23.7.09

No, it's not okay

. . . (that we lower our standards) is the topic of my latest Trade Tripper column in this Friday-Saturday issue of BusinessWorld. Excerpts:

"No. It’s not okay. We don’t want to be Fiddle and Faddle’s friends, we don’t want a lesson on the correct way to pronounce gyro’s, we don’t want the free coffee from next door, and we certainly don’t want any more vapid smiles. We just want our lunch, served, properly, cleanly, and correctly. This is not nuclear science.

We had a good lunch at the nearby Tsoko.Nut Batirol instead. The waiting staff was quietly efficient, informed, and (thankfully) reserved.
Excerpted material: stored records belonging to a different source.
(* ===== verification/SampleText.v ===== *)
(** * A concrete text for documents, identifiers and instants

    An instance of the parameters [JsonText], [JsonPrint], [UuidLib], [TimeText]
    and [TimeParse] that satisfies their laws: the witnesses of the theorems that
    assume those laws are computed with it.  A document, an identifier
    and an instant are written as the binary digits of the number stdpp's
    [Countable] encodes them as. *)
From stdpp Require Import base numbers list gmap strings.
From Corelib Require Import SpecFloat.
From S2P Require Import Prelude GoStd GoTime Utf8 Json JsonCodec Const Message Stored.

#[local] Open Scope Z_scope.

Module SampleText.

(** ** Numbers as text *)

Fixpoint pos_text (p : positive) : string :=
  match p with
  | xH => "1"
  | xO p => String "a" (pos_text p)
  | xI p => String "b" (pos_text p)
  end.

Fixpoint text_pos (s : string) : option positive :=
  match s with
  | String c s =>
    if decide (c = "1"%char) then match s with EmptyString => Some xH | _ => None end
    else if decide (c = "a"%char) then xO <$> text_pos s
    else if decide (c = "b"%char) then xI <$> text_pos s
    else None
  | EmptyString => None
  end.

Lemma text_pos_text p : text_pos (pos_text p) = Some p.
Proof. induction p as [p IH|p IH|]; simpl; rewrite ?IH; done. Qed.

Lemma pos_text_valid p : valid_utf8 (pos_text p) = true.
Proof.
  induction p as [p IH|p IH|]; [| |done]; cbn [pos_text]; rewrite valid_utf8_step;
    unfold invalid_rune; rewrite DecodeRune_ascii by done; exact IH.
Qed.

(** ** Documents as numbers *)

#[local] Instance float_eq_dec : EqDecision float64.
Proof. solve_decision. Defined.

#[local] Instance float_countable : Countable float64.
Proof.
  refine (inj_countable'
    (λ x : float64, match x with
     | S754_zero s => inl s
     | S754_infinity s => inr (inl s)
     | S754_nan => inr (inr (inl ()))
     | S754_finite s m e => inr (inr (inr (s, m, e)))
     end : bool + (bool + (unit + (bool * positive * Z))))
    (λ y, match y with
     | inl s => S754_zero s
     | inr (inl s) => S754_infinity s
     | inr (inr (inl _)) => S754_nan
     | inr (inr (inr (s, m, e))) => S754_finite s m e
     end) _).
  by intros [].
Defined.

Inductive leaf := LBool (b : bool) | LNum (x : float64) | LStr (s : string).

#[local] Instance leaf_eq_dec : EqDecision leaf.
Proof. solve_decision. Defined.

#[local] Instance leaf_countable : Countable leaf.
Proof.
  refine (inj_countable'
    (λ l, match l with LBool b => inl b | LNum x => inr (inl x) | LStr s => inr (inr s) end)
    (λ y, match y with inl b => LBool b | inr (inl x) => LNum x | inr (inr s) => LStr s end) _).
  by intros [].
Defined.

Fixpoint to_tree (v : json) : gen_tree leaf :=
  match v with
  | JNull => GenNode 0 []
  | JBool b => GenLeaf (LBool b)
  | JNum x => GenLeaf (LNum x)
  | JStr s => GenLeaf (LStr s)
  | JArr l => GenNode 1 (to_tree <$> l)
  | JObj ms => GenNode 2 ((λ kv, GenNode 3 [GenLeaf (LStr kv.1); to_tree kv.2]) <$> ms)
  end.

Fixpoint of_tree (t : gen_tree leaf) : json :=
  match t with
  | GenLeaf (LBool b) => JBool b
  | GenLeaf (LNum x) => JNum x
  | GenLeaf (LStr s) => JStr s
  | GenNode 1 l => JArr (of_tree <$> l)
  | GenNode 2 l => JObj ((λ t, match t with
      | GenNode 3 [GenLeaf (LStr k); t] => (k, of_tree t)
      | _ => (EmptyString, JNull)
      end) <$> l)
  | _ => JNull
  end.

Lemma of_to_tree v : of_tree (to_tree v) = v.
Proof.
  json_induction v; rewrite Forall_forall in IH; f_equal; rewrite <-list_fmap_compose;
    apply fmap_id_on; [done|]. intros [k x] Hx. specialize (IH _ Hx). cbn in *. by rewrite IH.
Qed.

(** ** The instances *)

#[export] Instance sample_print : JsonPrint := λ v, pos_text (countable.encode (to_tree (clean_json v))).

#[export] Instance sample_parse : JsonText := λ s,
  p ← text_pos s; t ← decode p; if valid_json (of_tree t) then Some (of_tree t) else None.

#[export] Instance sample_json : JsonLaws.
Proof.
  split.
  - intros v Hv. unfold json_parse, sample_parse, json_print, sample_print.
    rewrite text_pos_text. cbn [mbind option_bind]. rewrite decode_encode. cbn [mbind option_bind].
    by rewrite of_to_tree, valid_clean_json.
  - intros s v. unfold json_parse, sample_parse.
    destruct (text_pos s) as [p|]; [|done]. cbn [mbind option_bind].
    destruct (decode p) as [t|]; [|done]. cbn [mbind option_bind].
    destruct (valid_json (of_tree t)) eqn:Hv; [|done]. by intros [= <-].
Qed.

#[export] Instance sample_uuid : UuidLib := {|
  uuid_String := λ u, pos_text (countable.encode u);
  uuid_Parse := λ s, p ← text_pos s; decode p;
|}.

#[export] Instance sample_time : TimeText := λ t, pos_text (countable.encode t).
#[export] Instance sample_time_parse : TimeParse := λ s, p ← text_pos s; decode p.

#[export] Instance sample_laws : TextLaws.
Proof.
  split.
  - intros u. simpl. rewrite text_pos_text. simpl. apply decode_encode.
  - intros t _. unfold time_parse, sample_time_parse, time_text, sample_time.
    rewrite text_pos_text. simpl. apply decode_encode.
  - intros u. apply pos_text_valid.
  - intros t. apply pos_text_valid.
Qed.

End SampleText.
(* ===== verification/Storage.v ===== *)
(** * The storage interface ([src/src/storage.go]) and its contract

    [Storage] is the Go interface, one operation per method, each a critical
    section of the (self-synchronised) backend.  [StorageSpec] is the contract
    the engine's theorems are proved against: a backend denotes a table of
    queued messages, and every method changes the table or reads it as stated.
    A write that returns an error may or may not have been applied (a network
    failure can strike before or after the server acts). *)
From stdpp Require Import base list gmap strings.
From S2P Require Import Prelude GoStd Json Message.

(** ** The interface *)

(** [range] is the order in which a [range] over a Go map visits its keys, for
    the methods that may enumerate one; [as_Notifier] and [as_Pinger] are the type
    assertions to the optional interfaces. *)
Class Storage (S : Type) := {
  SetQueue : string → list Message → S → S * option error;
  GetQueue : (gset string → list string) → string → S → S * result (list Message);
  DeleteQueue : string → S → S * option error;
  AddMessage : string → Message → S → S * option error;
  DeleteMessage : string → uuid → S → S * option error;
  GetKeys : (gset string → list string) → S → S * result (slice string);
  as_Notifier : option (string → S → S * option error);
  as_Pinger : option (S → S * option error);
}.

(** An order in which a map with the given keys may be visited. *)
Definition is_range (range : gset string → list string) : Prop :=
  ∀ X, range X ≡ₚ elements X.

(** ** The table of queued messages *)

Definition queues : Type := string → uuid → option Message.

Definition q_empty : queues := λ _ _, None.

Definition q_add (key : string) (m : Message) (q : queues) : queues :=
  λ k id, if decide (k = key ∧ id = m_id m) then Some m else q k id.

Definition q_del (key : string) (id : uuid) (q : queues) : queues :=
  λ k i, if decide (k = key ∧ i = id) then None else q k i.

Definition q_clear (key : string) (q : queues) : queues :=
  λ k i, if decide (k = key) then None else q k i.

#[export] Instance queues_equiv : Equiv queues := λ q q', ∀ k id, q k id = q' k id.

#[export] Instance queues_equivalence : Equivalence (≡@{queues}).
Proof.
  split; [by intros q k i|by intros q q' Hq k i|].
  intros q1 q2 q3 H12 H23 k i. by rewrite (H12 k i).
Qed.

#[export] Instance q_add_proper key m : Proper ((≡) ==> (≡)) (q_add key m).
Proof. intros q q' Hq k i. unfold q_add. by rewrite (Hq k i). Qed.

#[export] Instance q_del_proper key id : Proper ((≡) ==> (≡)) (q_del key id).
Proof. intros q q' Hq k i. unfold q_del. by rewrite (Hq k i). Qed.

#[export] Instance q_clear_proper key : Proper ((≡) ==> (≡)) (q_clear key).
Proof. intros q q' Hq k i. unfold q_clear. by rewrite (Hq k i). Qed.

(** A write with result [err] that should turn [q] into [q2] left [q']. *)
Definition applied (err : option error) (q q2 q' : queues) : Prop :=
  match err with
  | None => q' ≡ q2
  | Some _ => q' ≡ q ∨ q' ≡ q2
  end.

(** [l] lists the queue of [key]: each of its messages once. *)
Definition lists_queue (q : queues) (key : string) (l : list Message) : Prop :=
  NoDup (m_id <$> l) ∧ ∀ m, m ∈ l ↔ q key (m_id m) = Some m.

(** ** Calls that change the storage *)

Inductive write :=
| WAdd (key : string) (m : Message)
| WDelete (key : string) (id : uuid)
| WClear (key : string).

Definition table_step (q : queues) (o : write) : queues :=
  match o with
  | WAdd key m => q_add key m q
  | WDelete key id => q_del key id q
  | WClear key => q_clear key q
  end.

#[export] Instance table_step_proper : Proper ((≡) ==> (=) ==> (≡)) table_step.
Proof. intros q q' Hq o ? <-. destruct o; simpl; by rewrite Hq. Qed.

(** ** The contract *)

(** [st_form m] is what reading [m] back gives: a backend that keeps an encoded
    form returns the message that form decodes to, under the same id. *)
Class StorageSpec (S : Type) `{Storage S} := {
  st_ok : S → Prop;
  queued : S → queues;
  st_form : Message → Message;
  st_form_id m : m_id (st_form m) = m_id m;
  queued_id s k id m : st_ok s → queued s k id = Some m → m_id m = id;
  GetQueue_spec range s k s' r :
    st_ok s → is_range range → GetQueue range k s = (s', r) →
    st_ok s' ∧ queued s' ≡ queued s ∧
    match r with Ok l => lists_queue (queued s) k l | Err _ => True end;
  GetKeys_spec range s s' r :
    st_ok s → is_range range → GetKeys range s = (s', r) →
    st_ok s' ∧ queued s' ≡ queued s ∧
    match r with
    | Ok ks => ∀ k, k ∈ elems ks ↔ ∃ id, is_Some (queued s k id)
    | Err _ => True
    end;
  AddMessage_spec s k m s' err :
    st_ok s → AddMessage k m s = (s', err) →
    st_ok s' ∧ applied err (queued s) (q_add k (st_form m) (queued s)) (queued s');
  DeleteMessage_spec s k id s' err :
    st_ok s → DeleteMessage k id s = (s', err) →
    st_ok s' ∧ applied err (queued s) (q_del k id (queued s)) (queued s');
  DeleteQueue_spec s k s' err :
    st_ok s → DeleteQueue k s = (s', err) →
    st_ok s' ∧ applied err (queued s) (q_clear k (queued s)) (queued s');
  Notify_spec notify s k s' err :
    as_Notifier = Some notify → st_ok s → notify k s = (s', err) →
    st_ok s' ∧ queued s' ≡ queued s;
  Ping_spec ping s s' err :
    as_Pinger = Some ping → st_ok s → ping s = (s', err) →
    st_ok s' ∧ queued s' ≡ queued s;
}.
Somebody in a local magazine wrote a few weeks back that not only waiters but also customers should do their part in having a good dining experience. True. But people who get paid to do something (with the customer’s hard-earned money) better make sure they’re doing their jobs first. Nobody deserves something for nothing. Customers (and everybody else for that matter) should do their part by not letting standards slip. And — incidentally — that is why nobody should boorishly go to restaurants or any public place in shorts or sandos just because one has money to spend. Far richer people in far more sophisticated countries than ours still discipline themselves by being courteous in dress and manner.

This lowering of expectations is what’s destroying this country. If anybody wants to know one reason why the Philippines is going down, one just has to look at the smiling work of the friendly Fiddle and Faddle."